Also sprach Zarathustra (9:00)

Cover of Prelude

From Prelude and 28 other releases

Also sprach Zarathustra, Op. 30 (Thus Spoke Zarathustra or Thus Spake Zarathustra) is a tone poem by Richard Strauss, composed in 1896 and inspired by Friedrich Nietzsche’s philosophical treatise of the same name. The composer conducted its first performance on 27 November 1896 in Frankfurt. A typical performance lasts half an hour.

The work has been part of the classical repertoire since its first performance in 1896. The initial fanfare – entitled “Sunrise” in the composer’s program notes – became particularly well known to the general public due to its use in Stanley Kubrick’s 1968 film 2001: A Space Odyssey. The fanfare has also been used in many other productions.

In 1944, Strauss conducted the Vienna Philharmonic in an experimental high fidelity recording of the piece, made on a German Magnetophon tape recorder.
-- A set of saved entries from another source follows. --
(** The loop under its lease, which is released at the end. *)
Lemma triple_leased args (leased : bool) owner ttl fuel :
  triple (holding who alive)
    (try_finally
       (catching (is_class WatchdogLeaseLost)
          (watch_loop args (_keepalive leased owner ttl) fuel None) (λ _, mret (Some 5)))
       (if leased then _ ← write_registry (λ _ _ r, release_watchdog_lease r lease_name owner); mret tt
        else mret tt))
    (λ _, inv who) (inv who).
Proof using All.
  assert (triple (holding who alive) (catching (is_class WatchdogLeaseLost)
    (watch_loop args (_keepalive leased owner ttl) fuel None) (λ _, mret (Some 5)))
    (λ _, inv who) (inv who)) as Hbody.
  { apply (triple_try _ _ _ _ (inv who)); [apply triple_watch_loop|done|].
    intros e w w' o Hw. destruct (is_class _ _); by intros [= <- <-]. }
  pose proof (triple_release leased owner) as Hrel.
  intros w w' o Hw. unfold try_finally. specialize (Hbody w).
  destruct (catching _ _ _ w) as [w1 x]. specialize (Hbody _ _ Hw eq_refl).
  assert (inv who w1) as H1 by by destruct x. specialize (Hrel w1).
  destruct (_ w1) as [w2 y]. specialize (Hrel _ _ H1 eq_refl).
  destruct x, y; by intros [= <- <-].
Qed.

Lemma triple_watch args fuel :
  triple (holding who alive) (watch args fuel) (λ _, inv who) (inv who).
Proof using All.
  unfold watch. destruct (wa_auto_recover_timeouts args && _).
  { intros w w' o [Hi _] [= <- <-]. exact Hi. }
  destruct (wa_auto_continue_overruns args && _).
  { intros w w' o [Hi _] [= <- <-]. exact Hi. }
  apply cycle_seq; [apply holds_tick|intros n]. cbv zeta.
  apply cycle_seq.
  { destruct (wa_once args); [apply holds_ret|]. apply holds_bind; [|intros; apply holds_ret].
    apply holds_write_registry. intros now k r x. apply acquire_frame. }
  intros [leased|]; [|apply triple_mret, holding_inv].
  apply triple_leased.
Qed.

End Loop.

(** The log of a run from a store in order. *)
Lemma watch_good args fuel s n w o :
  store_ok s → watch args fuel (Runs.mkWorld s n []) = (w, o) → good_log resident_trigger (w_log w).
Proof using alone.
  intros Hs H. assert (inv resident_trigger w) as Hw; [|apply Hw].
  pose proof (triple_watch resident_trigger (λ _ H, H) args fuel (Runs.mkWorld s n []) w o) as Ht.
  destruct o; apply Ht; try done; (split; [constructor|]); cbn; try done.
  all: try apply good_log_nil. all: try by intros a0 i out s0 ?%not_elem_of_nil.
  all: by unfold alive; intros ?%not_elem_of_nil.
Qed.

(** ** Why a plan is executed *)

(** What the gate of delivery errors saw, in the store [s] at [now], for a plan on the two
    samples [previous] and [current]. *)
Record error_gated (s : Resident) (now : float) (plan : DispatchPlan)
    (browser : option BrowserObservation) (policy : TimeoutRecoveryPolicy) : Prop := {
  eg_enabled : tp_enabled policy = true;
  eg_error : is_recoverable_delivery_error browser = true;
  eg_current : error_shadowed_by_active_generation (rs_observations s) (rs_registry s)
                 (pl_task_id plan) browser = Ok false;
  eg_new : acknowledged_state_is_unchanged (rs_registry s) (pl_task_id plan) browser = Ok false;
}.

Definition reason (past : list event) (why : trigger) (p : DispatchPlan) : Prop :=
  match why with
  | Advised _ _ _ _ _ => False
  | DeliveryError plan browser policy =>
      ∃ s now task previous current dispatch now0,
        error_gated s now plan browser policy ∧ pl_task_id p = pl_task_id plan ∧
        two_phase previous current dispatch now0 ∧
        tr_recovery_attempts task < tr_max_recovery_attempts task
  | Overrun task clock previous current browser policy =>
      ∃ s now p0 c0 worker b,
        overrun_clock (rs_observations s) (rs_registry s) (tr_task_id task) policy now =
          Ok (Some clock) ∧ ck_due clock = true ∧
        previous = Some p0 ∧ current = Some c0 ∧ stable_samples task p0 c0 policy now ∧
        browser = Some b ∧ wr_status worker = WorkerStatus.ACTIVE ∧
        bo_worker_id b = ck_worker_id clock ∧ bo_generating b ≠ Some true
  end.

Lemma gate_ready o r plan browser policy now p :
  gate_timeout_dispatch_plan o r plan browser policy now = Ok p → pl_candidate_ready p = true →
  pl_candidate_ready plan = true ∧ tp_enabled policy = true ∧
  is_recoverable_delivery_error browser = true ∧
  error_shadowed_by_active_generation o r (pl_task_id plan) browser = Ok false ∧
  acknowledged_state_is_unchanged r (pl_task_id plan) browser = Ok false.
Proof using Type.
  unfold gate_timeout_dispatch_plan. intros (unchanged & Hu & H)%bind_Ok_inv.
  apply bind_Ok_inv in H as (shadowed & Hs & H). apply bind_Ok_inv in H as (attempts & Ha & H).
  cbv zeta in H. injection H as <-. cbn [pl_candidate_ready]. intros [Hr Hall]%andb_true_iff.
  split; [done|].
  match type of Hall with match ?bs with [] => _ | _ => _ end = _ => destruct bs eqn:Hb; [|done] end.
  apply app_eq_nil in Hb as [_ Hg%gates_pass]. rewrite !Forall_cons in Hg. cbn [g_pass] in Hg.
  destruct Hg as (H1 & H2 & H3%negb_true_iff & H4%negb_true_iff & _). by subst.
Qed.

Lemma overrun_ready r task clock previous current browser policy now p :
  build_overrun_dispatch_plan r task clock previous current browser policy true now = Ok p →
  pl_candidate_ready p = true →
  ∃ p0 c0 worker b, previous = Some p0 ∧ current = Some c0 ∧ stable_samples task p0 c0 policy now ∧
    browser = Some b ∧ wr_status worker = WorkerStatus.ACTIVE ∧
    bo_worker_id b = ck_worker_id clock ∧ bo_generating b ≠ Some true.
Proof using Type.
  unfold build_overrun_dispatch_plan. intros (worker & Hw & H)%bind_Ok_inv.
  apply bind_Ok_inv in H as (failed_at & Hf & H). cbv zeta in H.
  set (gs := clock_gates task clock policy ++ _) in H. injection H as <-.
  cbn [pl_candidate_ready]. destruct (gates_blockers gs) eqn:Hg; [|done]. intros _.
  apply gates_pass in Hg. apply Forall_app in Hg as [_ Hg]. apply Forall_app in Hg as [Hs Hg].
  apply Forall_app in Hg as [Hp _]. apply sample_gates_pass in Hs as (p0 & c0 & -> & -> & Hs).
  unfold page_gates in Hp. rewrite !Forall_app, !Forall_cons in Hp. cbn [g_pass] in Hp.
  destruct Hp as ((Ha%bool_decide_eq_true & Hb & _) & Hp). destruct browser as [b|]; [|done].
  rewrite !Forall_cons in Hp. cbn [g_pass] in Hp. destruct Hp as (_ & _ & Hn & _).
  exists p0, c0, worker, b. split_and!; try done; [by apply String.eqb_eq|].
  apply negb_true_iff in Hn. unfold generating in Hn. by apply bool_decide_eq_false in Hn.
Qed.

Lemma good_member who l e : good_log who l → e ∈ l → ∃ past, justified who past e ∧ ∀ x, x ∈ past → x ∈ l.
Proof using Type.
  intros Hl (l1 & l2 & ->)%list_elem_of_split. exists l1. split; [by eapply Hl|].
  intros x Hx. apply elem_of_app. by left.
Qed.

(** The reason of an execution, from its place in a justified log. *)
Lemma fenced_reason past why p policy now a s :
  good_log resident_trigger past → Fenced why p policy now a s ∈ past → reason past why p.
Proof using Type.
  intros Hl Hf.
  destruct (good_member _ _ _ Hl Hf) as (past1 & (Hwho & Hx & now0 & plan & s0 & Hin & He) & Hsub).
  destruct (xf_plan _ _ _ _ _ _ Hx) as (_ & Hready & _).
  destruct He as (Eid & _ & _ & _ & Hr & _). specialize (Hr Hready).
  destruct (good_member _ _ _ Hl (Hsub _ Hin)) as (past2 & Hj & Hsub2).
  destruct why as [| p0 browser tp | task clock previous current browser op]; [done| |].
  - destruct Hj as [Hg (task & rec & pr & cu & dp & now1 & pb & s1 & Hin2 & He)].
    pose proof (gate_ready _ _ _ _ _ _ _ Hg Hr) as (Hr0 & G1 & G2 & G3 & G4).
    destruct He as (_ & _ & _ & _ & Hb & _). specialize (Hb Hr0).
    destruct (good_member _ _ _ Hl (Hsub2 _ Hin2)) as (past3 & Hj & _).
    destruct (ready_plan_is_two_phase _ _ _ _ _ _ _ Hj Hb) as (p1 & c1 & -> & -> & H2 & Hb2 & _).
    exists s0, now0, task, p1, c1, dp, now1. split; [by constructor|]. split; [|done].
    apply bind_Ok in Hg as (? & _ & Hg). apply bind_Ok in Hg as (? & _ & Hg).
    apply bind_Ok in Hg as (? & _ & Hg). injection Hg as <-. by rewrite Eid.
  - destruct Hj as (Hb & Hdue & s1 & Hin2).
    destruct (good_member _ _ _ Hl (Hsub2 _ Hin2)) as (past3 & Hc & _).
    destruct (overrun_ready _ _ _ _ _ _ _ _ _ Hb Hr) as (p1 & c1 & worker & b & H).
    exists s1, now0, p1, c1, worker, b. split; [exact Hc|]. by split.
Qed.

(** C8: A resident supervisor sends only under every fence, for a reason, and once.  In any run
    of a watch process, with other processes acting between its steps and a kill anywhere, a
    prompt is handed to the transport only for an attempt that this process armed after
    checking every fence of an execution, as a new row of the table, for an open task; the
    prompt is the one of the digest that was armed; the attempt is then still in the table and
    was never sent before; and its plan was ready for a delivery error on the page that no
    generation shadows, on two stable samples, or for a turn whose clock is over. *)
Theorem resident_sends_are_fenced args fuel s n w o l1 a i out s1 l2 :
  store_ok s → watch args fuel (Runs.mkWorld s n []) = (w, o) →
  w_log w = l1 ++ Sent a i out s1 :: l2 →
  (∃ why p policy now s2 s3, Fenced why p policy now a s2 ∈ l1 ∧
     execution_fenced (rs_observations s2) (rs_registry s2) p policy now a ∧ reason l1 why p ∧
     Armed a s3 ∈ l1 ∧ rg_actions (rs_registry s3) !! aa_attempt_id a = None ∧
     ∃ task, rg_tasks (rs_registry s3) !! aa_task_id a = Some task ∧ task_terminal task = false) ∧
  (in_attempt_id i, in_task_id i, in_worker_id i, prompt_digest (in_prompt i)) =
    (aa_attempt_id a, aa_task_id a, aa_worker_id a, aa_prompt_hash a) ∧
  (∃ a', rg_actions (rs_registry s1) !! aa_attempt_id a = Some a' ∧ ages a a') ∧
  ∀ a' i' out' s', Sent a' i' out' s' ∈ l1 → aa_attempt_id a' ≠ aa_attempt_id a.
Proof using alone.
  intros Hs H El. pose proof (watch_good _ _ _ _ _ _ Hs H) as Hl. rewrite El in Hl.
  destruct (Hl _ _ _ eq_refl) as ([s3 Harm] & Hun & E1 & E2 & E3 & E4 & Hag & _).
  assert (good_log resident_trigger l1) as Hl1.
  { intros k1 e k2 ->. apply (Hl k1 e (k2 ++ Sent a i out s1 :: l2)). by rewrite <- app_assoc. }
  split; [|split; [congruence|by split]].
  pose proof (good_member _ _ _ Hl1 Harm) as (past & ((why & p & policy & now & s2 & Hf) & Hnone & Htask) & Hsub).
  apply Hsub in Hf. exists why, p, policy, now, s2, s3. split; [done|].
  pose proof (good_member _ _ _ Hl1 Hf) as (past2 & (_ & Hx & _) & _). split; [done|].
  split; [by eapply fenced_reason|]. by split_and!.
Qed.

(** C32: One send in a round.  In any run of a watch process a new round begins after every send
    that may have had an effect and before the next send; and nothing is sent after a
    heartbeat that did not renew the lease. *)
Theorem one_send_per_round args fuel s n w o :
  store_ok s → watch args fuel (Runs.mkWorld s n []) = (w, o) →
  (∀ l1 a i out s1 l2 a' i' out' s2 l3,
     w_log w = l1 ++ Sent a i out s1 :: l2 ++ Sent a' i' out' s2 :: l3 →
     effective out = true → Round ∈ l2) ∧
  (∀ l1 l2 a i out s1, w_log w = l1 ++ Heartbeat false :: l2 → Sent a i out s1 ∉ l2).
Proof using alone.
  intros Hs H. pose proof (watch_good _ _ _ _ _ _ Hs H) as Hl. split.
  - intros l1 a i out s1 l2 a' i' out' s2 l3 E Hf. rewrite E in Hl.
    rewrite app_comm_cons, app_assoc in Hl.
    destruct (Hl _ _ _ eq_refl) as (_ & _ & _ & _ & _ & _ & _ & Hq & _).
    by eapply Hq.
  - intros l1 l2 a i out s1 E (k1 & k2 & ->)%list_elem_of_split. rewrite E in Hl.
    rewrite app_comm_cons, app_assoc in Hl.
    destruct (Hl _ _ _ eq_refl) as (_ & _ & _ & _ & _ & _ & _ & _ & Ha). apply Ha.
    apply elem_of_app. right. by left.
Qed.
This was later released on LP by Vanguard Records and on CD by various labels. Strauss’s friend and colleague, Fritz Reiner, made the first stereophonic recording of the music with the Chicago Symphony Orchestra in March 1954 for RCA Victor. The recording of the opening fanfare used for 2001: A Space Odyssey was a 1959 Decca Records session with Herbert von Karajan and the Vienna Philharmonic. The Brazilian musician Eumir Deodato covered the fanfare under the title “Also Sprach Zarathustra (2001)” on his 1972 album Prelude.